# TASK TO COMPLETE
The following entries are to be retyped in full, exactly as written.

# Stored data
***

(* ===== verification/ClientTransport.v ===== *)
(** * The client's connection

    [lockframe-client/src/transport.rs]: the configuration, [connect_with_config]
    and the tasks of [run_connection], which move frames between the channels of
    the application and the streams of a QUIC connection.  quinn and rustls are
    the class [Quic].  The two tasks run concurrently, so a step is one turn of
    one of their loops; the outside decides which task moves, what the streams
    carry and which writes fail.  The addresses are those of the standard
    library, whose parser is written out. *)

From S2P Require Import Prelude Env Opcodes Header Framing Tls.

Local Open Scope N_scope.

(** ** Socket addresses *)

Inductive SocketAddr :=
  | V4 (ip : list N) (port : N)
  | V6 (groups : list N) (scope_id : N) (port : N).

Module AddrParser.

(** A parser reads a prefix; [None] leaves the input where it was. *)
Abbreviation parser A := (list ascii -> option (A * list ascii)).

Definition given_char (c : ascii) : parser unit := fun s =>
  match s with
  | c' :: rest => if decide (c' = c) then Some (tt, rest) else None
  | [] => None
  end.

(** [char::to_digit]. *)
Definition to_digit (radix : N) (c : ascii) : option N :=
  let n := N_of_ascii c in
  let d :=
    if (48 <=? n) && (n <=? 57) then n - 48
    else if (97 <=? n) && (n <=? 122) then n - 87
    else if (65 <=? n) && (n <=? 90) then n - 55
    else radix in
  if d <? radix then Some d else None.

(** The digits of a number below [bound]; [count] have been read. *)
Fixpoint digits (radix bound : N) (max_digits : option nat) (count : nat) (acc : N) (s : list ascii)
    : option (N * nat * list ascii) :=
  match s with
  | c :: rest =>
      match to_digit radix c with
      | Some d =>
          let acc' := acc * radix + d in
          if negb (acc' <? bound) then None
          else if match max_digits with Some m => (m <? S count)%nat | None => false end then None
          else digits radix bound max_digits (S count) acc' rest
      | None => Some (acc, count, s)
      end
  | [] => Some (acc, count, s)
  end.

Definition read_number (radix bound : N) (max_digits : option nat) (allow_zero_prefix : bool)
    : parser N := fun s =>
  let has_leading_zero := match s with c :: _ => bool_decide (c = "0"%char) | [] => false end in
  match digits radix bound max_digits 0 0 s with
  | Some (n, count, rest) =>
      if (count =? 0)%nat then None
      else if negb allow_zero_prefix && has_leading_zero && (1 <? count)%nat then None
      else Some (n, rest)
  | None => None
  end.

(** [read_separator]: the separator comes before every element but the first. *)
Definition read_separator {A} (sep : ascii) (index : nat) (inner : parser A) : parser A := fun s =>
  match index with
  | O => inner s
  | S _ => '(_, rest) ← given_char sep s; inner rest
  end.

Definition octet (i : nat) : parser N := read_separator "."%char i (read_number 10 256 (Some 3%nat) false).

Definition read_ipv4_addr : parser (list N) := fun s =>
  '(a, s) ← octet 0 s; '(b, s) ← octet 1 s; '(c, s) ← octet 2 s; '(d, s) ← octet 3 s;
  Some ([a; b; c; d], s).

Definition read_port : parser N := fun s =>
  '(_, s) ← given_char ":"%char s; read_number 10 (2 ^ 16) None true s.

(** [read_groups]: up to [limit] groups from the [i]-th on, and whether they end
    in an IPv4 address. *)
Fixpoint read_groups (left : nat) (i : nat) (s : list ascii) : list N * bool * list ascii :=
  match left with
  | O => ([], false, s)
  | S left' =>
      let v4 := if (0 <? left')%nat then read_separator ":"%char i read_ipv4_addr s else None in
      match v4 with
      | Some ([a; b; c; d], rest) => ([a * 256 + b; c * 256 + d], true, rest)
      | _ =>
          match read_separator ":"%char i (read_number 16 (2 ^ 16) (Some 4%nat) true) s with
          | Some (g, rest) =>
              let '(gs, ipv4, rest') := read_groups left' (S i) rest in (g :: gs, ipv4, rest')
          | None => ([], false, s)
          end
      end
  end.

Definition read_ipv6_addr : parser (list N) := fun s =>
  let '(head, head_ipv4, s) := read_groups 8 0 s in
  if (length head =? 8)%nat then Some (head, s)
  else if head_ipv4 : bool then None
  else
    '(_, s) ← given_char ":"%char s; '(_, s) ← given_char ":"%char s;
    let '(tail, _, s) := read_groups (8 - (length head + 1)) 0 s in
    Some (head ++ replicate (8 - length head - length tail) 0 ++ tail, s).

Definition read_scope_id : parser N := fun s =>
  '(_, s) ← given_char "%"%char s; read_number 10 (2 ^ 32) None true s.

Definition read_socket_addr_v4 : parser SocketAddr := fun s =>
  '(ip, s) ← read_ipv4_addr s; '(port, s) ← read_port s; Some (V4 ip port, s).

Definition read_socket_addr_v6 : parser SocketAddr := fun s =>
  '(_, s) ← given_char "["%char s;
  '(ip, s) ← read_ipv6_addr s;
  let '(scope_id, s) := default (0, s) (read_scope_id s) in
  '(_, s) ← given_char "]"%char s;
  '(port, s) ← read_port s;
  Some (V6 ip scope_id port, s).

(** [SocketAddr::from_str]: the whole of the text. *)
Definition parse (s : string) : option SocketAddr :=
  let cs := String.list_ascii_of_string s in
  match match read_socket_addr_v4 cs with Some r => Some r | None => read_socket_addr_v6 cs end with
  | Some (addr, []) => Some addr
  | _ => None
  end.

End AddrParser.

(** ** Connecting *)

Inductive TlsMode := Secure | Insecure.

Record TransportConfig := mkTransportConfig {
  tls_mode : TlsMode;
  server_name : string;
  connect_timeout : Duration }.

Definition DEFAULT_CONNECT_TIMEOUT : Duration := from_secs 5.

Definition default_transport_config : TransportConfig :=
  mkTransportConfig Secure "localhost" DEFAULT_CONNECT_TIMEOUT.

Definition development : TransportConfig :=
  mkTransportConfig Insecure (server_name default_transport_config)
    (connect_timeout default_transport_config).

***

# OUTPUT FOR THIS EXERCISE
(* ===== verification/ClientTransport.v ===== *)
(** * The client's connection

    [lockframe-client/src/transport.rs]: the configuration, [connect_with_config]
    and the tasks of [run_connection], which move frames between the channels of
    the application and the streams of a QUIC connection.  quinn and rustls are
    the class [Quic].  The two tasks run concurrently, so a step is one turn of
    one of their loops; the outside decides which task moves, what the streams
    carry and which writes fail.  The addresses are those of the standard
    library, whose parser is written out. *)

From S2P Require Import Prelude Env Opcodes Header Framing Tls.

Local Open Scope N_scope.

(** ** Socket addresses *)

Inductive SocketAddr :=
  | V4 (ip : list N) (port : N)
  | V6 (groups : list N) (scope_id : N) (port : N).

Module AddrParser.

(** A parser reads a prefix; [None] leaves the input where it was. *)
Abbreviation parser A := (list ascii -> option (A * list ascii)).

Definition given_char (c : ascii) : parser unit := fun s =>
  match s with
  | c' :: rest => if decide (c' = c) then Some (tt, rest) else None
  | [] => None
  end.

(** [char::to_digit]. *)
Definition to_digit (radix : N) (c : ascii) : option N :=
  let n := N_of_ascii c in
  let d :=
    if (48 <=? n) && (n <=? 57) then n - 48
    else if (97 <=? n) && (n <=? 122) then n - 87
    else if (65 <=? n) && (n <=? 90) then n - 55
    else radix in
  if d <? radix then Some d else None.

(** The digits of a number below [bound]; [count] have been read. *)
Fixpoint digits (radix bound : N) (max_digits : option nat) (count : nat) (acc : N) (s : list ascii)
    : option (N * nat * list ascii) :=
  match s with
  | c :: rest =>
      match to_digit radix c with
      | Some d =>
          let acc' := acc * radix + d in
          if negb (acc' <? bound) then None
          else if match max_digits with Some m => (m <? S count)%nat | None => false end then None
          else digits radix bound max_digits (S count) acc' rest
      | None => Some (acc, count, s)
      end
  | [] => Some (acc, count, s)
  end.

Definition read_number (radix bound : N) (max_digits : option nat) (allow_zero_prefix : bool)
    : parser N := fun s =>
  let has_leading_zero := match s with c :: _ => bool_decide (c = "0"%char) | [] => false end in
  match digits radix bound max_digits 0 0 s with
  | Some (n, count, rest) =>
      if (count =? 0)%nat then None
      else if negb allow_zero_prefix && has_leading_zero && (1 <? count)%nat then None
      else Some (n, rest)
  | None => None
  end.

(** [read_separator]: the separator comes before every element but the first. *)
Definition read_separator {A} (sep : ascii) (index : nat) (inner : parser A) : parser A := fun s =>
  match index with
  | O => inner s
  | S _ => '(_, rest) ← given_char sep s; inner rest
  end.

Definition octet (i : nat) : parser N := read_separator "."%char i (read_number 10 256 (Some 3%nat) false).

Definition read_ipv4_addr : parser (list N) := fun s =>
  '(a, s) ← octet 0 s; '(b, s) ← octet 1 s; '(c, s) ← octet 2 s; '(d, s) ← octet 3 s;
  Some ([a; b; c; d], s).

Definition read_port : parser N := fun s =>
  '(_, s) ← given_char ":"%char s; read_number 10 (2 ^ 16) None true s.

(** [read_groups]: up to [limit] groups from the [i]-th on, and whether they end
    in an IPv4 address. *)
Fixpoint read_groups (left : nat) (i : nat) (s : list ascii) : list N * bool * list ascii :=
  match left with
  | O => ([], false, s)
  | S left' =>
      let v4 := if (0 <? left')%nat then read_separator ":"%char i read_ipv4_addr s else None in
      match v4 with
      | Some ([a; b; c; d], rest) => ([a * 256 + b; c * 256 + d], true, rest)
      | _ =>
          match read_separator ":"%char i (read_number 16 (2 ^ 16) (Some 4%nat) true) s with
          | Some (g, rest) =>
              let '(gs, ipv4, rest') := read_groups left' (S i) rest in (g :: gs, ipv4, rest')
          | None => ([], false, s)
          end
      end
  end.

Definition read_ipv6_addr : parser (list N) := fun s =>
  let '(head, head_ipv4, s) := read_groups 8 0 s in
  if (length head =? 8)%nat then Some (head, s)
  else if head_ipv4 : bool then None
  else
    '(_, s) ← given_char ":"%char s; '(_, s) ← given_char ":"%char s;
    let '(tail, _, s) := read_groups (8 - (length head + 1)) 0 s in
    Some (head ++ replicate (8 - length head - length tail) 0 ++ tail, s).

Definition read_scope_id : parser N := fun s =>
  '(_, s) ← given_char "%"%char s; read_number 10 (2 ^ 32) None true s.

Definition read_socket_addr_v4 : parser SocketAddr := fun s =>
  '(ip, s) ← read_ipv4_addr s; '(port, s) ← read_port s; Some (V4 ip port, s).

Definition read_socket_addr_v6 : parser SocketAddr := fun s =>
  '(_, s) ← given_char "["%char s;
  '(ip, s) ← read_ipv6_addr s;
  let '(scope_id, s) := default (0, s) (read_scope_id s) in
  '(_, s) ← given_char "]"%char s;
  '(port, s) ← read_port s;
  Some (V6 ip scope_id port, s).

(** [SocketAddr::from_str]: the whole of the text. *)
Definition parse (s : string) : option SocketAddr :=
  let cs := String.list_ascii_of_string s in
  match match read_socket_addr_v4 cs with Some r => Some r | None => read_socket_addr_v6 cs end with
  | Some (addr, []) => Some addr
  | _ => None
  end.

End AddrParser.

(** ** Connecting *)

Inductive TlsMode := Secure | Insecure.

Record TransportConfig := mkTransportConfig {
  tls_mode : TlsMode;
  server_name : string;
  connect_timeout : Duration }.

Definition DEFAULT_CONNECT_TIMEOUT : Duration := from_secs 5.

Definition default_transport_config : TransportConfig :=
  mkTransportConfig Secure "localhost" DEFAULT_CONNECT_TIMEOUT.

Definition development : TransportConfig :=
  mkTransportConfig Insecure (server_name default_transport_config)
    (connect_timeout default_transport_config).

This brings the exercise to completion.